__The problem__.
In the entries that follow, the lines from the one with "Heq)]; [by left|]." through the one with "simplify_eq/=; [right|left]." are the ones to write out, exactly and with both ends included. Nothing else should appear.

____

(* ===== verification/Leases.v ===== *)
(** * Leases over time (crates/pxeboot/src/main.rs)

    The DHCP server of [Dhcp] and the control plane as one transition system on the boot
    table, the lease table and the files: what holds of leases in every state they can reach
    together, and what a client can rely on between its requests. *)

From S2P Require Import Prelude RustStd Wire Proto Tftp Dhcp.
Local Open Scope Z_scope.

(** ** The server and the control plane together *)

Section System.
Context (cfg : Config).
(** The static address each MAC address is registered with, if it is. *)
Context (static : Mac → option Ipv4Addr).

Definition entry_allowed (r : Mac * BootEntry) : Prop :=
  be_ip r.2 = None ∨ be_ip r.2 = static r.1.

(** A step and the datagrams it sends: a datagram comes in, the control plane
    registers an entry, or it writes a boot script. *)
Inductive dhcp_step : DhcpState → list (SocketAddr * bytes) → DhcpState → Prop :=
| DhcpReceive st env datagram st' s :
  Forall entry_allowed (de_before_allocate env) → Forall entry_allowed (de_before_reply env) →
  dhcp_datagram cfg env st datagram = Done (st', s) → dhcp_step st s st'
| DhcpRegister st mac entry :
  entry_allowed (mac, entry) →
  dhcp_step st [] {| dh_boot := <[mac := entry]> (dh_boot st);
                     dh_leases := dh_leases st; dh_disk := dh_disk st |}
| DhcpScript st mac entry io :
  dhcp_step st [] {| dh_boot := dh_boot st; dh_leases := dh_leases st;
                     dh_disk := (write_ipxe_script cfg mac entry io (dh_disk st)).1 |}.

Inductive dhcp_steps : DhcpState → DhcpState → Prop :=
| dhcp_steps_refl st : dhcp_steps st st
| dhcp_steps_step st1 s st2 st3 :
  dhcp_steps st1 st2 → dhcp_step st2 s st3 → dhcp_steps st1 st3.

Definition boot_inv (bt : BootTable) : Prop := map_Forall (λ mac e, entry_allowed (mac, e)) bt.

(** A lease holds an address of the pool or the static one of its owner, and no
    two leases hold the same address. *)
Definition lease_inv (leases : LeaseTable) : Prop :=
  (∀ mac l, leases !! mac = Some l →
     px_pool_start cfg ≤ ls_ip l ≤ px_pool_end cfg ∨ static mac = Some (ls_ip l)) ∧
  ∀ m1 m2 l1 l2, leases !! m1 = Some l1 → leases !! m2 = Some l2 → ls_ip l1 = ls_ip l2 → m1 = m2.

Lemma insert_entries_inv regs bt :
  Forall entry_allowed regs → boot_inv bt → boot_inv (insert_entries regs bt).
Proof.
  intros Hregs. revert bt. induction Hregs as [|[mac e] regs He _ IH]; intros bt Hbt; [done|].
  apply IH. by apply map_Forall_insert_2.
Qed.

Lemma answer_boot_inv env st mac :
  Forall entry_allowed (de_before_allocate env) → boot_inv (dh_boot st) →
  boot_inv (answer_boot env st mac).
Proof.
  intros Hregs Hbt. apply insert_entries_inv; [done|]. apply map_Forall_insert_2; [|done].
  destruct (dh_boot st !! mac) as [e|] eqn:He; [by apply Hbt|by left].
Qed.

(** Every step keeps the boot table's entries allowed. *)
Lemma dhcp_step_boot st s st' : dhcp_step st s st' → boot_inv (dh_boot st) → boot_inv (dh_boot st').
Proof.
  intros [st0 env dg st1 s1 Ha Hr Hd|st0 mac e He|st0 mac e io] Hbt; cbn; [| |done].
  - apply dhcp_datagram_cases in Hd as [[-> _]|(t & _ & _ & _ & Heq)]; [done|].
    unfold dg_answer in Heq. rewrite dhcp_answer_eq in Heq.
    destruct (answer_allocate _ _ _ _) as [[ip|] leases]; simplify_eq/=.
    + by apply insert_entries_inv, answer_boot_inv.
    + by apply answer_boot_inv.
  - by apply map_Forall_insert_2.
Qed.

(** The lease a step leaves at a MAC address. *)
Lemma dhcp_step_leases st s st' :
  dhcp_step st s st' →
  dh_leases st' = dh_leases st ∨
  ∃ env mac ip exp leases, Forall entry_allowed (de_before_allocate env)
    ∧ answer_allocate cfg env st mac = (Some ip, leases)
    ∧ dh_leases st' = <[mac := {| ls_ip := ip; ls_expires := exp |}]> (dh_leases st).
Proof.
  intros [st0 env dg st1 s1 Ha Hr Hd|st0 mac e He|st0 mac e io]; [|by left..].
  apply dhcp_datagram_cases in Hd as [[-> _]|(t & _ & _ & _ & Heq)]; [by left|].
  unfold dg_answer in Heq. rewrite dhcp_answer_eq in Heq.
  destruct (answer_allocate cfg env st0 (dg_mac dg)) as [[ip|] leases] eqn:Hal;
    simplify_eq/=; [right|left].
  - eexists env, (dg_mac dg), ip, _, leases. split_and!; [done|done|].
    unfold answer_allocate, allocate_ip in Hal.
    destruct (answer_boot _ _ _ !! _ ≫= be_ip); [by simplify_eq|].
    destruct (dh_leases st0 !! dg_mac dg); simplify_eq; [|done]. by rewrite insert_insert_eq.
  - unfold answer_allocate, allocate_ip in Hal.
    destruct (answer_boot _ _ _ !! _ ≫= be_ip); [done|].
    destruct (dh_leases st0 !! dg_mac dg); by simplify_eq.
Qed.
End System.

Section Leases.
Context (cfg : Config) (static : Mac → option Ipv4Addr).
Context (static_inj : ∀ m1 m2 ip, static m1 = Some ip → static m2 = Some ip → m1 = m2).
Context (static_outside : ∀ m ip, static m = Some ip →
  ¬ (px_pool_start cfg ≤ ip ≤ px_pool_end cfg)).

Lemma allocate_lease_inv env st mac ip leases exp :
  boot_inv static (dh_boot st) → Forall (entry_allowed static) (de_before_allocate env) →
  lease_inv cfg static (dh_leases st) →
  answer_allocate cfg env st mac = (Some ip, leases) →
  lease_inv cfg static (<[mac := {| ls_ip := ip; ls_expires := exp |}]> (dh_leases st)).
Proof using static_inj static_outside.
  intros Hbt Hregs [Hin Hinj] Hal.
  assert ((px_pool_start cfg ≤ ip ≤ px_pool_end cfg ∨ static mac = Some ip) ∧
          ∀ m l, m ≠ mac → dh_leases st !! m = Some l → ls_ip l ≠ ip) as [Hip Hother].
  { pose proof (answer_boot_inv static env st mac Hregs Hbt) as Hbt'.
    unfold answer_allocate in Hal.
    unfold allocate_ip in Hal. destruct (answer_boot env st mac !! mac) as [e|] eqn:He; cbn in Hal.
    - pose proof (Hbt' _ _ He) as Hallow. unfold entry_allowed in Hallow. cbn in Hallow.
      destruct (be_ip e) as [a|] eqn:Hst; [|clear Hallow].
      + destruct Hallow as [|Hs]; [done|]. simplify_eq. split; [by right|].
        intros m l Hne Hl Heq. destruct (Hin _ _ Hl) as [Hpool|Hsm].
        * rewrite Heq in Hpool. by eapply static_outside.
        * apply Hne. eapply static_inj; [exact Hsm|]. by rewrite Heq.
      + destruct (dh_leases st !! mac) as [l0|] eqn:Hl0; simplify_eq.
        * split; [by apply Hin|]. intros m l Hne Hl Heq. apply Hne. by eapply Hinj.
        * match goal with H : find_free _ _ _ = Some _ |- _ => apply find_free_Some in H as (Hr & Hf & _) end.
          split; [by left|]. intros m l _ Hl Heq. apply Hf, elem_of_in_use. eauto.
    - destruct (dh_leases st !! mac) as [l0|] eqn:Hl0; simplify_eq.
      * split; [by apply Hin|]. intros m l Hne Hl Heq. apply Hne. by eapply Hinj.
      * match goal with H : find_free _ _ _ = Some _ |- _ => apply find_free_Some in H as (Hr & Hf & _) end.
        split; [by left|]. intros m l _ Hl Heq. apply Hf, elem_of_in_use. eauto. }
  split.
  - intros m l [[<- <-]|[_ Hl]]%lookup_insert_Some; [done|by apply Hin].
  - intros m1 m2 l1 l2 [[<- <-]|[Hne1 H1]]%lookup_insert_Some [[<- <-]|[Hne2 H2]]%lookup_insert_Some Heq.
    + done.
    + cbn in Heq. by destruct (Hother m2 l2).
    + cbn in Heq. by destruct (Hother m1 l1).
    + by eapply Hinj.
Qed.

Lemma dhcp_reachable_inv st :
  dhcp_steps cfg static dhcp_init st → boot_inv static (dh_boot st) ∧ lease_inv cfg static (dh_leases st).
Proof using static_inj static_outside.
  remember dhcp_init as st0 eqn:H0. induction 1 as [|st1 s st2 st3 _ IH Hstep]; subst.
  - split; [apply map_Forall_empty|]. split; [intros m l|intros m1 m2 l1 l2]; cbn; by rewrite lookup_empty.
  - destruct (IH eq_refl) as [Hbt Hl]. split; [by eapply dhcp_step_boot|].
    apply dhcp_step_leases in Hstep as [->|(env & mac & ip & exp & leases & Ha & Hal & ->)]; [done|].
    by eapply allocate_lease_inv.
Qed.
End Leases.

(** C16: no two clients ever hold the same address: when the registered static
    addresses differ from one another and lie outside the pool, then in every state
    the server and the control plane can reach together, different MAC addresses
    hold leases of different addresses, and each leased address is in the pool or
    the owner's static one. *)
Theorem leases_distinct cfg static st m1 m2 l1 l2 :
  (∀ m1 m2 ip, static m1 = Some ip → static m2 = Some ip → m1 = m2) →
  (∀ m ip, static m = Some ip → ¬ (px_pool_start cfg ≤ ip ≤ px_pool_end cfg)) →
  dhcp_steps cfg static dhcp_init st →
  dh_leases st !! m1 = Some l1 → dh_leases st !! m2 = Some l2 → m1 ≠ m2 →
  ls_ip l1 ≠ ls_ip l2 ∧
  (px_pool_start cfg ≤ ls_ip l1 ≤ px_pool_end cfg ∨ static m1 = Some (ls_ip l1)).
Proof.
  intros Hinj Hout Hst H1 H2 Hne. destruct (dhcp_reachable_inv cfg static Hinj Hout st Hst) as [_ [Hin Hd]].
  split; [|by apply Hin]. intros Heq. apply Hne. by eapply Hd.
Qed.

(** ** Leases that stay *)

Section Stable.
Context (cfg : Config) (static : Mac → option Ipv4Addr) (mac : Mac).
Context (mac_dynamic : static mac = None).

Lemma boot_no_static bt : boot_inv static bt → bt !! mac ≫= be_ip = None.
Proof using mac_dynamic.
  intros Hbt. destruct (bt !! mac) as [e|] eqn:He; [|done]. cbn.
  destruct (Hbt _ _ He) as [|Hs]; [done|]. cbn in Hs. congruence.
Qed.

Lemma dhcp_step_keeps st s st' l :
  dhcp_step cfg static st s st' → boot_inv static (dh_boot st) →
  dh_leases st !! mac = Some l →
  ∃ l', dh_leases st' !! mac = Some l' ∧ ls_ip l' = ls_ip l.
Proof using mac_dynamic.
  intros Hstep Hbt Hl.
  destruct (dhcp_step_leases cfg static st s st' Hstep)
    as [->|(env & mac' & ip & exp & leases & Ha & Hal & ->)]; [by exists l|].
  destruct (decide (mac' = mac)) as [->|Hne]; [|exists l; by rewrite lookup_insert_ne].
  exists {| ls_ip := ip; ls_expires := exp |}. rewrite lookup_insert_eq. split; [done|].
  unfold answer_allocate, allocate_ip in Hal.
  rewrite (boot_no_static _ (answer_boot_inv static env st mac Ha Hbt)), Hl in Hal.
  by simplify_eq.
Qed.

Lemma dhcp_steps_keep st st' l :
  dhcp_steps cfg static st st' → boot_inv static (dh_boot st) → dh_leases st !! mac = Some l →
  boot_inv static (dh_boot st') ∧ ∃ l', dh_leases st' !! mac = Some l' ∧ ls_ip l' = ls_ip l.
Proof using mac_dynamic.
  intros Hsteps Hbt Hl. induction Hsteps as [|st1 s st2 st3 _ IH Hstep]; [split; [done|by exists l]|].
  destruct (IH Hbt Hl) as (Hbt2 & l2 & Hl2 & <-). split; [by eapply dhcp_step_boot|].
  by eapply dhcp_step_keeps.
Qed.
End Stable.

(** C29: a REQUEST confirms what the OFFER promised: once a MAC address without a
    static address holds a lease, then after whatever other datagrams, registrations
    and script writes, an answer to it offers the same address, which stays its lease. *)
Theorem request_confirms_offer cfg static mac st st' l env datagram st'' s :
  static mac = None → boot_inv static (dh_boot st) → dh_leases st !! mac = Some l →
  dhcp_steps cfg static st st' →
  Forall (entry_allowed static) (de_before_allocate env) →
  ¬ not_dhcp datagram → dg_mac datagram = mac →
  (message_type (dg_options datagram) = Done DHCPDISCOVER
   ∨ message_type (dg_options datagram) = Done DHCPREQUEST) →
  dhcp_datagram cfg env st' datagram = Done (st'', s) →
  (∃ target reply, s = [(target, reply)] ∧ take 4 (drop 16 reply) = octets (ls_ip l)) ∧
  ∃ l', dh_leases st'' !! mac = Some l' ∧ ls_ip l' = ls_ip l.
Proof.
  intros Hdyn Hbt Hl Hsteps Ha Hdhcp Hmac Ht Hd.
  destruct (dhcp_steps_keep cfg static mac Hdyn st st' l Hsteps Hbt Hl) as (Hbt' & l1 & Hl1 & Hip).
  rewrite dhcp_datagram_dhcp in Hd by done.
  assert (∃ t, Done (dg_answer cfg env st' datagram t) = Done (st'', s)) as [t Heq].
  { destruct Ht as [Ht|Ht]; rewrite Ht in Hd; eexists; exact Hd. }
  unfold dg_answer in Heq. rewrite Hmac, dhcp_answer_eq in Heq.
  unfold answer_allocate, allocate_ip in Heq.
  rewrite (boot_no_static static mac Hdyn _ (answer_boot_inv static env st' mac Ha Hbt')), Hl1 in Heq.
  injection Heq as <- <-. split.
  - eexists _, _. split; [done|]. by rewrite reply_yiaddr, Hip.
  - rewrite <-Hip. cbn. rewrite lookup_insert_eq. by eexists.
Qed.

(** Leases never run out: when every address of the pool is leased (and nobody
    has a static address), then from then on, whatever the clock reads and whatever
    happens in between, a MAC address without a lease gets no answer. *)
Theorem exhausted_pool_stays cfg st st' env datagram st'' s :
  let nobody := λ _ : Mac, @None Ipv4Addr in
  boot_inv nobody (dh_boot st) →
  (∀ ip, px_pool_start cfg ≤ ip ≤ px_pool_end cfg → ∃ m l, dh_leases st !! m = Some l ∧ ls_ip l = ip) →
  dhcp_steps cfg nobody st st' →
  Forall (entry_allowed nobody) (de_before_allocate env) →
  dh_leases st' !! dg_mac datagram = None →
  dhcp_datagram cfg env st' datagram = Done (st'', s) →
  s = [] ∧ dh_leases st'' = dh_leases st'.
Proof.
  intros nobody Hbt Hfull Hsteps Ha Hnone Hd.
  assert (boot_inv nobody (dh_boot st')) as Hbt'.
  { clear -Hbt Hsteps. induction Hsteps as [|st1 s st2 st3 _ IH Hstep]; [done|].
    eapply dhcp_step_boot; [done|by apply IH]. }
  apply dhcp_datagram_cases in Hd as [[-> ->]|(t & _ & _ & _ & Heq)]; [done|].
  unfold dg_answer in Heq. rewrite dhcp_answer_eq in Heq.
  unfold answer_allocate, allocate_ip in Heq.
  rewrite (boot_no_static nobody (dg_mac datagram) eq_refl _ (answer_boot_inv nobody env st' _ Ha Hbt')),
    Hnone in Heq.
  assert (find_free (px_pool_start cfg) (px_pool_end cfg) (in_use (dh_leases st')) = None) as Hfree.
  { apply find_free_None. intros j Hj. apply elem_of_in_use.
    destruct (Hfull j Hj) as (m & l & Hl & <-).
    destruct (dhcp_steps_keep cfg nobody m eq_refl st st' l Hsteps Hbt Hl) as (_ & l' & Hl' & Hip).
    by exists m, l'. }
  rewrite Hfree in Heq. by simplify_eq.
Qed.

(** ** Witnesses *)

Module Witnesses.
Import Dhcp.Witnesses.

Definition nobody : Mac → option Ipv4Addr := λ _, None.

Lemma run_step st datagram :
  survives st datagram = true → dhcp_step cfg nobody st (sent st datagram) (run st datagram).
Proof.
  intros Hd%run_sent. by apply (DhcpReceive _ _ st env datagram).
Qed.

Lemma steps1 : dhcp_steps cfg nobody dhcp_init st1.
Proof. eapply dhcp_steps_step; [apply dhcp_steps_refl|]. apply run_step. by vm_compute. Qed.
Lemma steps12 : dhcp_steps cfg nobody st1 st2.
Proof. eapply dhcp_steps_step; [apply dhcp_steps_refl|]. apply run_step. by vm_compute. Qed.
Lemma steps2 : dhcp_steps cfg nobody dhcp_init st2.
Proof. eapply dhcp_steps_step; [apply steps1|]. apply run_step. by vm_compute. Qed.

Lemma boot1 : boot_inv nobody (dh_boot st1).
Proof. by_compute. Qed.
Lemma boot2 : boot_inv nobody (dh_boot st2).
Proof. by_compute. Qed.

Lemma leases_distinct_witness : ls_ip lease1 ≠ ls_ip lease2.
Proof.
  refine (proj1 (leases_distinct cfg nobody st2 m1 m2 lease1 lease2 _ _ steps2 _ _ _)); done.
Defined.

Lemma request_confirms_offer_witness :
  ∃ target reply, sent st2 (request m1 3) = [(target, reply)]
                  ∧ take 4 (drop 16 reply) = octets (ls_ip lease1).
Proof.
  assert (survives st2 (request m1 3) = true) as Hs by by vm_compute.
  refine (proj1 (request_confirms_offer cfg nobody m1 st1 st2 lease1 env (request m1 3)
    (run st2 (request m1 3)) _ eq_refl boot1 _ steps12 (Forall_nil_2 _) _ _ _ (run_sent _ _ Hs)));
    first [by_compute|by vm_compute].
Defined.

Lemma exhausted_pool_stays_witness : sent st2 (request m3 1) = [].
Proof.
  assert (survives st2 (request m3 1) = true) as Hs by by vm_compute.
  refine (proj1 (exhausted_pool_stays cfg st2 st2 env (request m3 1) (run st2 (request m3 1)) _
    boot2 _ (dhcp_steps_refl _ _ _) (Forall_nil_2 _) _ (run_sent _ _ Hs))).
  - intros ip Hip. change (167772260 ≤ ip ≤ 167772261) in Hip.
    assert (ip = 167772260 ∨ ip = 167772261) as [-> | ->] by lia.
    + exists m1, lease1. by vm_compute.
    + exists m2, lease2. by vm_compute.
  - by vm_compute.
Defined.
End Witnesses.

____

__Task solution__.
  apply dhcp_datagram_cases in Hd as [[-> _]|(t & _ & _ & _ & Heq)]; [by left|].
  unfold dg_answer in Heq. rewrite dhcp_answer_eq in Heq.
  destruct (answer_allocate cfg env st0 (dg_mac dg)) as [[ip|] leases] eqn:Hal;
    simplify_eq/=; [right|left].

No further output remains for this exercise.